The inter-vehicle distance measuring means 5 derives the inter-vehicle distance L to the preceding vehicle existing within a predetermined range based on the output signal of the laser radar 12, and differentiates the detected inter-vehicle distance L from the own vehicle. A relative speed V _{r with} respect to the preceding vehicle (the speed of the host vehicle with respect to the preceding vehicle) is derived.

A wheel speed sensor 14 is also connected to the inter-vehicle control ECU 1. The wheel speed sensor 14 outputs a pulse signal to the inter-vehicle distance measuring means 5 in the inter-vehicle control ECU 1 at a cycle corresponding to the speed of the host vehicle. The inter-vehicle distance measuring means 5 derives the speed of the host vehicle (hereinafter referred to as the vehicle speed V ₁ ) based on the output signal of the wheel speed sensor 14. The inter-vehicle distance measurement means 5 derives the speed V _{2 of the} object based on the relationship between the detected vehicle speed V ₁ and the relative speed V _r between the host vehicle and the object.
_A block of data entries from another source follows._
(* ===== verification/ClusterComp.v ===== *)
(** * Components of a cluster
    (src/controllers/apps/cluster/transformer_cluster_component.go, src/pkg/controller/component/component.go,
    src/pkg/constant/labels.go)

    The transformer that creates, updates and deletes the Component objects of a
    cluster, in the stages that the topology orders. *)

From S2P Require Import Prelude GoLib Workloads InstanceUtil ObjectTree Graph PlanBuilder GraphClient Replicas Component Sharding Cluster.
From Stdlib Require Import Ascii.

(** ** Labels and annotations *)

Definition AppManagedByLabelKey : string := "app.kubernetes.io/managed-by".
Definition AppComponentLabelKey : string := "app.kubernetes.io/component".
Definition AppInstanceLabelKey : string := "app.kubernetes.io/instance".
Definition KBAppComponentLabelKey : string := "apps.kubeblocks.io/component-name".
Definition ShardingDefLabelKey : string := "shardingdefinition.kubeblocks.io/name".
Definition SidecarDefLabelKey : string := "sidecardefinition.kubeblocks.io/name".
Definition KBAppClusterUIDKey : string := "apps.kubeblocks.io/cluster-uid".
Definition CRDAPIVersionAnnotationKey : string := "kubeblocks.io/crd-api-version".
Definition ComponentScaleInAnnotationKey : string := "apps.kubeblocks.io/component-scale-in".
Definition HostNetworkAnnotationKey : string := "kubeblocks.io/host-network".
Definition ShardPodAntiAffinityAnnotationKey : string := "apps.kubeblocks.io/shard-pod-anti-affinity".

Definition InheritedAnnotations : list string :=
  ["kubeblocks.io/restore-from-backup"; "kubeblocks.io/backup-source-target"; HostNetworkAnnotationKey;
   "kubeblocks.io/compact-mode"; "apps.kubeblocks.io/multi-cluster-placement"].

(** The labels of a sharding among [m] are added to [l]. *)
Definition withShardingLabels (l m : labels) : labels :=
  let l := match m !! KBAppShardingNameLabelKey with
           | Some v => <[KBAppShardingNameLabelKey := v]> l | None => l end in
  match m !! KBAppShardTemplateLabelKey with
  | Some v => <[KBAppShardTemplateLabelKey := v]> l | None => l end.
(** A vertex with the key of a component has a component. *)
Lemma component_key o c : go_key o = go_key (CLComponent c) → ∃ c', o = CLComponent c'.
Proof.
  destruct o as [|c'|x]; [done|by exists c'|]. intros [= Hk _ _]. simpl in Hk. by case_bool_decide.
Qed.

Lemma write_within acts a old comp :
  a ∈ acts → op_within acts (clu_op_ (λ g, doWrite cle_orders g old (CLComponent comp) (Some a) [])).
Proof.
  intros Ha g Hg. destruct (rooted_root g Hg) as [r Hr]. unfold clu_op_, clu_op.
  destruct (doWrite_spec cle_orders g old (CLComponent comp) (Some a) [] _ r Hg Hr eq_refl)
    as (g' & -> & Hg' & _ & Hcase). simpl. split_and!; [done| |].
  { intros v' Hv'. destruct Hcase as [(q & v & w & _ & _ & -> & _ & (w' & Hw' & Hk))|(_ & _ & Hobjs)].
    - cbn in Hv'. apply list_elem_of_lookup in Hv' as (i & Hi).
      destruct (decide (i = q)) as [->|Hne].
      + right. cbn in Hw'. rewrite Hi in Hw'. injection Hw' as <-. by apply component_key in Hk.
      + left. rewrite list_lookup_insert_ne in Hi by done. by eapply list_elem_of_lookup_2.
    - rewrite Hobjs in Hv'. apply elem_of_app in Hv' as [?|Hv']; [by left|].
      apply list_elem_of_singleton in Hv' as ->. right. by exists comp. }
  intros p v' Hv'. destruct Hcase as [(q & v & w & _ & Hv & -> & Hw & _)|(_ & _ & Hobjs)].
  - cbn in Hv'. apply list_lookup_insert_Some in Hv' as [(-> & <- & _)|[_ Hp]]; [left; eauto|right; eauto].
  - rewrite Hobjs in Hv'. apply lookup_app_Some in Hv' as [Hv'|[_ Hv']]; [right; eauto|].
    apply list_lookup_singleton_Some in Hv' as [_ <-]. left. eauto.
Qed.

Lemma graph_create_within acts comp : CREATE ∈ acts → op_within acts (graph_create comp).
Proof. apply write_within. Qed.
Lemma graph_delete_within acts comp : DELETE ∈ acts → op_within acts (graph_delete comp).
Proof. apply write_within. Qed.
Lemma graph_update_within acts running comp : UPDATE ∈ acts → op_within acts (graph_update running comp).
Proof. apply write_within. Qed.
  A G sensor 13 may also be connected to the inter-vehicle control ECU 1. The G sensor 13 detects the acceleration of the host vehicle and outputs the detected value to the inter-vehicle control ECU 1. Further, information such as an ABS operation signal, a VSC operation signal, and other sensor signals from an ABS (Anti-lock Brake System) ECU, a VSC (Vehicle Stability Control) ECU, or the like may be used for inter-vehicle control.

  The vehicle is also provided with a brake device that brakes each wheel. The brake device has a brake actuator 16 that generates a braking force on each wheel. The brake actuator 16 is electrically connected to the brake ECU 3 and generates a braking force according to a command signal (target hydraulic pressure or the like) commanded from the brake ECU 3 on each wheel.

  A throttle valve is disposed in the intake pipe connected to the internal combustion engine. A throttle motor as an actuator is connected to the throttle valve. This throttle motor is driven and controlled in accordance with a command from the engine ECU 2 to adjust the opening of the throttle valve. The throttle valve is adjusted to an opening degree corresponding to the drive of the throttle motor as the electronic throttle 15 to adjust the amount of air supplied to the internal combustion engine.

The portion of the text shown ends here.